Rissa in centro, cinque giovani nei guai

La polizia interviene alla Fontana luminosa ed evita il peggio: uno dei ventenni all’ospedale. Coinvolta anche una donna
L’AQUILA. Passate le “notti magiche” arrivano quelle delle botte, delle sirene che squarciano il silenzio della notte, delle ambulanze e delle denunce. Una rissa tra cinque giovani (tra cui anche una donna, tutti di età compresa tra i 20 e i 21 anni) nella zona dell’Infopoint della Fontana luminosa, viene sedata dall’intervento immediato da parte della polizia, che evita conseguenze peggiori per gli stessi partecipanti alla zuffa che si picchiano selvaggiamente. Due i giovani feriti, in modo lieve, uno dei quali si fa refertare in ospedale con traumi, escoriazioni e contusioni guaribili in dieci giorni e l’altro preferisce farsi curare a casa.

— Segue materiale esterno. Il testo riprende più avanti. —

Lemma path_linked ar l r h p root hs :
  ar !! l = Some (mkSPN (node_hash ar l) None None None) ->
  ar !! r = Some (mkSPN (node_hash ar r) None None None) ->
  path ar p root hs -> path (linked ar l r h) p root hs.
Proof.
  intros Hl Hr Hp. eapply path_frame; [done|rewrite linked_length; lia|apply linked_hash|].
  intros j n Hj Hs. apply lookup_lt_Some in Hj as Hlt.
  rewrite linked_other; [done| | |done]; intros ->; simplify_eq; naive_solver.
Qed.

Lemma path_extend ar ar' p root hs :
  path ar p root hs -> (length ar <= length ar')%nat ->
  (forall j, (j < length ar)%nat -> ar' !! j = ar !! j) -> path ar' p root hs.
Proof.
  intros Hp Hlen Hf. eapply path_frame; [done|done| |].
  - intros j Hj. unfold node_hash. by rewrite Hf.
  - intros j n Hj _. apply lookup_lt_Some in Hj as ?. by rewrite Hf.
Qed.

Lemma node_hash_lookup ar p n : ar !! p = Some n -> node_hash ar p = spn_Hash n.
Proof. unfold node_hash. by intros ->. Qed.

(** Two finished halves, linked below their root. *)
Lemma trails_link ar ar1 ar2 items ps qs l r :
  (2 <= length items)%nat ->
  trails_ok ar ar1 (take (half (length items)) items) ps l ->
  trails_ok ar1 ar2 (drop (half (length items)) items) qs r ->
  let h := SimpleHashFromTwoHashes (node_hash ar2 l) (node_hash ar2 r) in
  trails_ok ar (linked ar2 l r h) items (ps ++ qs) (length ar2).
Proof.
  intros H2 (N1 & F1 & B1 & R1 & L1 & P1) (N2 & F2 & B2 & R2 & L2 & P2) h.
  pose proof (half_bounds _ H2) as [? ?]. pose proof (half_lengths _ H2) as [K1 K2].
  rewrite K1 in N1, L1. rewrite K2 in N2, L2. set (k := half (length items)) in *.
  apply lookup_lt_Some in R1 as Hl1. apply lookup_lt_Some in R2 as Hr2.
  assert (ar2 !! l = Some (mkSPN (SimpleHashFromHashes (take k items)) None None None)) as Rl by (by rewrite F2).
  pose proof (node_hash_lookup _ _ _ Rl) as Hhl. pose proof (node_hash_lookup _ _ _ R2) as Hhr. simpl in Hhl, Hhr.
  assert (l <> r) as Hlr by lia. assert (l < length ar2)%nat as Hl2 by lia.
  split_and!.
  - rewrite linked_length. lia.
  - intros j Hj. rewrite linked_other by lia. rewrite F2 by lia. by apply F1.
  - lia.
  - rewrite linked_new by done. unfold h. rewrite Hhl, Hhr. by rewrite (hashes_two items).
  - rewrite length_app. lia.
  - intros i p Hi. rewrite <- Hhl in Rl. rewrite <- Hhr in R2.
    assert (path (linked ar2 l r h) l (length ar2) [node_hash ar2 r]) as Hpl.
    { rewrite <- (linked_hash ar2 l r h r) by done. eapply path_right.
      - by apply linked_left.
      - done.
      - done.
      - done.
      - rewrite linked_length. lia.
      - constructor. }
    assert (path (linked ar2 l r h) r (length ar2) [node_hash ar2 l]) as Hpr.
    { rewrite <- (linked_hash ar2 l r h l) by done. eapply path_left.
      - by apply linked_right.
      - done.
      - done.
      - rewrite linked_length. lia.
      - constructor. }
    destruct (length items) as [|m] eqn:Em; [lia|]. cbn [aunts]. rewrite Em.
    destruct (Nat.leb_spec (S m) 1); [lia|]. fold k. cbv zeta.
    apply lookup_app_Some in Hi as [Hi|[Hge Hi]].
    + apply lookup_lt_Some in Hi as Hik. destruct (Nat.ltb_spec i k); [|lia].
      eapply path_app; [|rewrite <- Hhr; exact Hpl]. apply path_linked; [done..|].
      apply (path_extend ar1); [|lia|done]. rewrite (aunts_fuel m (length (take k items))) by lia. by apply P1.
    + apply lookup_lt_Some in Hi as Hik. destruct (Nat.ltb_spec i k); [lia|].
      eapply path_app; [|rewrite <- Hhl; exact Hpr]. apply path_linked; [done..|].
      rewrite (aunts_fuel m (length (drop k items))) by lia. apply P2. by rewrite <- L1.
Qed.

MOVIDA MOLESTA. Il personale della Squadra Volante interviene alla Fontana luminosa quando sono già passate le 2 della notte tra giovedì e ieri. Gli uomini coordinati dal dirigente Roberto Mariani raccolgono una comunicazione inviata alla sala operativa della questura. La segnalazione parla di una lite animata tra un paio di giovani. Ma, una volta sul posto, la situazione sembra essere più seria. Gli agenti, prontamente intervenuti, prima placano gli animi e poi provvedono a prestare soccorso ai ragazzi coinvolti. Contestualmente vengono avviate le attività utili a cercare di ricostruire i fatti nell’immediatezza, ascoltando le persone trovate sul posto. Dall’attività effettuata viene fuori che cinque ragazzi, a vario titolo, iniziano la discussione per futili motivi. L’appuntamento per un chiarimento di fatti precedenti, avvenuti qualche giorno prima, si trasforma poi in una rissa. L’attività svolta dagli agenti consente di risalire all’individuazione dei partecipanti alla rissa i quali, vista la gravità dei fatti e i futili motivi, nonché, secondo l’accusa, la personalità di alcuni di loro, saranno denunciati all’autorità giudiziaria.(e.n.)